YOUR TASK
Could you reproduce, word for word, everything below from the line containing "text is a string, and" down to the line containing "erewrite mapM_Throw; [done| |].", with both of those lines included and no others?

==== INFORMATION ====

(* ===== verification/Normalizer.v ===== *)
(** * Normalizer: from a retrieved node to the fields of a record

    [queryRAG] and [searchDocuments] build their records with the same four
    expressions, written out four times in src/src/index.ts (lines 247 to
    252, 256 to 261, 301 to 307 and 309 to 315).  This file models each
    expression once, on an arbitrary value [node]:

    - [node_filename]: [node.metadata?.file_name || node.metadata?.filename
      || `Document ${index + 1}`];
    - [node_score]: [node.score || 0];
    - [node_text]: [node.text || node.content || ""];
    - [node_preview]: [(node.text || node.content || "").substring(0, n) +
      "..."];

    and [extract_nodes], the [map] and [filter] that take the nodes out of
    [retrieval_nodes].  None of the expressions tests a type: the lemmas say
    when each returns and what it raises otherwise. *)

From Stdlib Require Import String.
From S2P Require Import Prelude JsString JsNumber JsValue.

(** ** Operations *)

(** The fallback name of the node at position [index]. *)
Definition document_label (index : nat) : jstring :=
  utf16 "Document " ++ dec (index + 1).

Definition node_filename (index : nat) (node : value) : outcome value :=
  get node F_metadata ≫= fun m : value =>
  if truthy (get_opt m F_file_name) then Ok (get_opt m F_file_name)
  else
    get node F_metadata ≫= fun m' : value =>
    Ok (or_else (get_opt m' F_filename) (VStr (document_label index))).

Definition node_score (node : value) : outcome value :=
  get node F_score ≫= fun s : value => Ok (or_else s (VNum (num_of_Z 0))).

Definition node_text (node : value) : outcome value :=
  get node F_text ≫= fun t : value =>
  if truthy t then Ok t
  else get node F_content ≫= fun c : value => Ok (or_else c (VStr [])).

(** The marker appended to every preview. *)
Definition ellipsis : jstring := utf16 "...".

Definition node_preview (budget : nat) (node : value) : outcome jstring :=
  node_text node ≫= fun t : value =>
  call_substring0 budget t ≫= fun p : jstring => Ok (p ++ ellipsis).

(** [retrieval_nodes.map((item) => item.node).filter((node) => node)] *)
Definition extract_nodes (items : list value) : outcome (list value) :=
  mapM (fun item => get item F_node) items ≫= fun nodes : list value =>
  Ok (List.filter truthy nodes).

(** [score?.toFixed(2) || 'n/a'], as the two templates print it (lines
    277 and 330). *)
Definition relevance (sc : value) : outcome jstring :=
  call_toFixed_opt sc ≫= fun r : value =>
  to_string (or_else r (VStr (utf16 "n/a"))).

(** The nodes of a list of items none of which is null: the [node]
    properties that count as true, in order. *)
Definition nodes_of (items : list value) : list value :=
  List.filter truthy ((fun item => get_opt item F_node) <$> items).

(** ** Nodes as the specification describes them *)

(** The text of a node that is not null, as a value. *)
Definition text_value (node : value) : value :=
  or_else (get_opt node F_text) (or_else (get_opt node F_content) (VStr [])).

(** A node whose text, if it has one, is a string. *)
Definition text_is_string (node : value) : bool :=
  match text_value node with
  | VStr _ => true
  | _ => false
  end.

(** The text of such a node. *)
Definition text_string (node : value) : jstring :=
  match text_value node with
  | VStr s => s
  | _ => []
  end.

(** A node that is an object or another value that is not null, with a
    string for text: what the lemmas on the handlers ask of a node. *)
Definition node_ok (node : value) : Prop :=
  nullish node = false /\ text_is_string node = true.

(** * Lemmas *)

(** ** On a node that is not null or undefined

    The three field expressions return, and their values are decided by
    [||] alone. *)

Section defined_node.
Context (node : value) (Hnode : nullish node = false).

Lemma node_filename_defined index :
  node_filename index node =
  Ok (or_else (get_opt (get_opt node F_metadata) F_file_name)
        (or_else (get_opt (get_opt node F_metadata) F_filename)
           (VStr (document_label index)))).
Proof.
  unfold node_filename. rewrite get_Ok, !bind_Ok_l by done.
  unfold or_else. by destruct (truthy (get_opt _ F_file_name)).
Qed.

Lemma node_score_defined :
  node_score node = Ok (or_else (get_opt node F_score) (VNum (num_of_Z 0))).
Proof. unfold node_score. by rewrite get_Ok. Qed.

Lemma node_text_defined :
  node_text node =
  Ok (or_else (get_opt node F_text) (or_else (get_opt node F_content) (VStr []))).
Proof.
  unfold node_text. rewrite !get_Ok, !bind_Ok_l by done.
  unfold or_else. by destruct (truthy (get_opt node F_text)).
Qed.

End defined_node.

(** ** On null and undefined: the first property read raises *)

Lemma node_filename_nullish index node :
  nullish node = true ->
  node_filename index node = Throw (TypeError (ReadOfNullish (utf16 "metadata"))).
Proof. unfold node_filename, get. by intros ->. Qed.

Lemma node_filename_Ok index node v :
  node_filename index node = Ok v -> nullish node = false.
Proof.
  destruct (nullish node) eqn:E; [|done].
  by rewrite node_filename_nullish.
Qed.

(** ** The file name *)

Lemma document_label_nonempty index : document_label index <> [].
Proof. unfold document_label. by intros ?%(f_equal length). Qed.

(** Whatever the node, its file name is a value that counts as true: the
    label is the last resort and is never empty. *)
Lemma node_filename_truthy index node v :
  node_filename index node = Ok v -> truthy v = true.
Proof.
  intros H. pose proof (node_filename_Ok _ _ _ H) as Hn.
  rewrite node_filename_defined in H by done. injection H as <-.
  unfold or_else. destruct (truthy (get_opt _ F_file_name)) eqn:E1; [done|].
  destruct (truthy (get_opt _ F_filename)) eqn:E2; [done|].
  apply truthy_str, document_label_nonempty.
Qed.

(** Distinct positions have distinct labels. *)
Lemma document_label_inj i j : document_label i = document_label j -> i = j.
Proof.
  unfold document_label. intros H%app_inv_head%dec_inj. lia.
Qed.

(** ** The score *)

(** The score of a record is the zero of the fallback or a value that
    counts as true; in particular it is never [null] or [undefined]. *)
Lemma node_score_shape node v :
  node_score node = Ok v -> v = VNum (num_of_Z 0) \/ truthy v = true.
Proof.
  unfold node_score. intros (s & _ & [= <-])%bind_Ok.
  unfold or_else. destruct (truthy s) eqn:E; auto.
Qed.

Lemma node_score_not_nullish node v : node_score node = Ok v -> nullish v = false.
Proof. intros [->|?%truthy_not_nullish]%node_score_shape; done. Qed.

(** The relevance of a score that [node_score] produced: the digits of a
    number, or the TypeError of [toFixed]; the alternative 'n/a' is never
    taken, because such a score is never null or undefined and [toFixed]
    never returns the empty string. *)
Lemma relevance_defined sc :
  nullish sc = false ->
  relevance sc =
  match sc with
  | VNum x => Ok (to_fixed 2 x)
  | _ => Throw (TypeError (NotAFunction (utf16 "toFixed")))
  end.
Proof.
  intros Hsc. unfold relevance. destruct sc; try done. simpl.
  unfold or_else. simpl. by rewrite bool_decide_eq_false_2 by apply to_fixed_nonempty.
Qed.

(** The relevance that is printed is never the alternative. *)
Lemma relevance_not_na sc rel :
  nullish sc = false -> relevance sc = Ok rel -> rel <> utf16 "n/a".
Proof.
  intros Hsc. rewrite relevance_defined by done.
  destruct sc; try done. intros [= <-]. apply to_fixed_not_na.
Qed.

(** ** The preview *)

(** A preview is the first [budget] code units of the text of the node,
    which has to be a string, followed by the marker. *)
Lemma node_preview_Ok budget node p :
  node_preview budget node = Ok p <->
  exists s, node_text node = Ok (VStr s) /\ p = substring0 budget s ++ ellipsis.
Proof.
  unfold node_preview. rewrite bind_Ok. split.
  - intros (t & Ht & (q & (s & -> & ->)%call_substring0_Ok & [= <-])%bind_Ok). eauto.
  - intros (s & Hs & ->). exists (VStr s). split; [done|]. done.
Qed.

Lemma node_preview_length budget node p :
  node_preview budget node = Ok p -> length p <= budget + 3.
Proof.
  intros (s & _ & ->)%node_preview_Ok.
  rewrite length_app, substring0_length. simpl. lia.
Qed.

Lemma node_preview_suffix budget node p :
  node_preview budget node = Ok p -> ellipsis `suffix_of` p.
Proof. intros (s & _ & ->)%node_preview_Ok. by apply suffix_app_r. Qed.

(** The marker is appended also when nothing was cut. *)
Lemma node_preview_short budget node s :
  node_text node = Ok (VStr s) -> length s <= budget ->
  node_preview budget node = Ok (s ++ ellipsis).
Proof.
  intros Hs Hlen. apply node_preview_Ok. exists s.
  by rewrite substring0_short.
Qed.

Lemma text_is_string_spec node :
  text_is_string node = true <-> text_value node = VStr (text_string node).
Proof.
  unfold text_is_string, text_string. by destruct (text_value node).
Qed.

(** The text is never [null] or [undefined]: the empty string is the last
    resort. *)
Lemma text_value_not_nullish node : nullish (text_value node) = false.
Proof.
  unfold text_value, or_else.
  destruct (truthy (get_opt node F_text)) eqn:E1; [by apply truthy_not_nullish|].
  destruct (truthy (get_opt node F_content)) eqn:E2; [by apply truthy_not_nullish|done].
Qed.

(** On a node that is not null, the preview is cut from the text when the
    text is a string, and [substring] is not a function of anything else. *)
Lemma node_preview_defined budget node :
  nullish node = false ->
  node_preview budget node =
  if text_is_string node then Ok (substring0 budget (text_string node) ++ ellipsis)
  else Throw (TypeError (NotAFunction (utf16 "substring"))).
Proof.
  intros Hn. unfold node_preview. rewrite node_text_defined by done.
  fold (text_value node). unfold text_is_string, text_string.
  pose proof (text_value_not_nullish node). by destruct (text_value node).
Qed.

(** ** Taking the nodes out of [retrieval_nodes] *)

(** On items none of which is [null], the nodes are the [node] properties
    that count as true, in order. *)
Lemma extract_nodes_defined items :
  Forall (fun item => nullish item = false) items ->
  extract_nodes items = Ok (nodes_of items).
Proof.
  intros H. unfold extract_nodes.
  rewrite (mapM_pure _ (fun item => get_opt item F_node)); [done|].
  eapply Forall_impl; [exact H|]. intros item. apply get_Ok.
Qed.

(** The [map] returns only if no item is [null] or [undefined]. *)
Lemma extract_nodes_Ok items nodes :
  extract_nodes items = Ok nodes <->
  Forall (fun item => nullish item = false) items /\ nodes = nodes_of items.
Proof.
  split; [|by intros [H ->]; apply extract_nodes_defined].
  intros H. assert (Forall (fun item => nullish item = false) items) as Hi.
  { apply bind_Ok in H as (ns & Hns%mapM_Ok & _).
    induction Hns as [|x y ? ? Hx _ IH]; constructor; [|done].
    unfold get in Hx. by destruct (nullish x). }
  split; [done|]. rewrite extract_nodes_defined in H by done. by injection H.
Qed.

(** A [null] among the items is not dropped: reading its [node] raises. *)
Lemma extract_nodes_null items1 item items2 :
  Forall (fun item => nullish item = false) items1 -> nullish item = true ->
  extract_nodes (items1 ++ item :: items2) =
  Throw (TypeError (ReadOfNullish (utf16 "node"))).
Proof.
  intros H1 H. unfold extract_nodes.
  erewrite mapM_Throw; [done| |].
  - apply mapM_pure with (g := fun item => get_opt item F_node).
    eapply Forall_impl; [exact H1|]. intros x. apply get_Ok.
  - unfold get. by rewrite H.
Qed.

(** Wherever the [null] stands among the items. *)
Lemma extract_nodes_some_null items :
  Exists (fun item => nullish item = true) items ->
  extract_nodes items = Throw (TypeError (ReadOfNullish (utf16 "node"))).
Proof.
  intros H. unfold extract_nodes. erewrite mapM_Exists_Throw; [done| |].
  - intros x e. unfold get. by destruct (nullish x); [intros [= <-]|].
  - eapply Exists_impl; [exact H|]. intros x Hx. unfold get. by rewrite Hx.
Qed.

(** What [extract_nodes] returns counts as true, so no node is [null]. *)
Lemma extract_nodes_truthy items nodes :
  extract_nodes items = Ok nodes -> Forall (fun n => truthy n = true) nodes.
Proof.
  unfold extract_nodes. intros (ns & _ & [= <-])%bind_Ok.
  apply Forall_filter_bool.
Qed.

Lemma extract_nodes_length items nodes :
  extract_nodes items = Ok nodes -> length nodes <= length items.
Proof.
  unfold extract_nodes. intros (ns & Hns%mapM_Ok_length & [= <-])%bind_Ok.
  rewrite <- Hns. apply length_filter_le.
Qed.

(** ** What the expressions raise *)

Lemma node_filename_raises index node : raises is_type_error (node_filename index node).
Proof. unfold node_filename. solve_raises. Qed.

Lemma node_score_raises node : raises is_type_error (node_score node).
Proof. unfold node_score. solve_raises. Qed.

Lemma node_text_raises node : raises is_type_error (node_text node).
Proof. unfold node_text. solve_raises. Qed.

Lemma node_preview_raises budget node : raises is_type_error (node_preview budget node).
Proof. unfold node_preview. pose proof node_text_raises. solve_raises. Qed.

Lemma extract_nodes_raises items : raises is_type_error (extract_nodes items).
Proof. unfold extract_nodes. solve_raises. Qed.

Lemma relevance_raises sc : raises is_type_error (relevance sc).
Proof. unfold relevance. solve_raises. Qed.

#[export] Hint Resolve node_filename_truthy node_score_not_nullish
  extract_nodes_truthy : js.
#[export] Hint Resolve node_filename_raises node_score_raises node_text_raises
  node_preview_raises extract_nodes_raises : js.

====

RESPONSE BELOW
    text is a string, and [substring] is not a function of anything else. *)
Lemma node_preview_defined budget node :
  nullish node = false ->
  node_preview budget node =
  if text_is_string node then Ok (substring0 budget (text_string node) ++ ellipsis)
  else Throw (TypeError (NotAFunction (utf16 "substring"))).
Proof.
  intros Hn. unfold node_preview. rewrite node_text_defined by done.
  fold (text_value node). unfold text_is_string, text_string.
  pose proof (text_value_not_nullish node). by destruct (text_value node).
Qed.

(** ** Taking the nodes out of [retrieval_nodes] *)

(** On items none of which is [null], the nodes are the [node] properties
    that count as true, in order. *)
Lemma extract_nodes_defined items :
  Forall (fun item => nullish item = false) items ->
  extract_nodes items = Ok (nodes_of items).
Proof.
  intros H. unfold extract_nodes.
  rewrite (mapM_pure _ (fun item => get_opt item F_node)); [done|].
  eapply Forall_impl; [exact H|]. intros item. apply get_Ok.
Qed.

(** The [map] returns only if no item is [null] or [undefined]. *)
Lemma extract_nodes_Ok items nodes :
  extract_nodes items = Ok nodes <->
  Forall (fun item => nullish item = false) items /\ nodes = nodes_of items.
Proof.
  split; [|by intros [H ->]; apply extract_nodes_defined].
  intros H. assert (Forall (fun item => nullish item = false) items) as Hi.
  { apply bind_Ok in H as (ns & Hns%mapM_Ok & _).
    induction Hns as [|x y ? ? Hx _ IH]; constructor; [|done].
    unfold get in Hx. by destruct (nullish x). }
  split; [done|]. rewrite extract_nodes_defined in H by done. by injection H.
Qed.

(** A [null] among the items is not dropped: reading its [node] raises. *)
Lemma extract_nodes_null items1 item items2 :
  Forall (fun item => nullish item = false) items1 -> nullish item = true ->
  extract_nodes (items1 ++ item :: items2) =
  Throw (TypeError (ReadOfNullish (utf16 "node"))).
Proof.
  intros H1 H. unfold extract_nodes.
  erewrite mapM_Throw; [done| |].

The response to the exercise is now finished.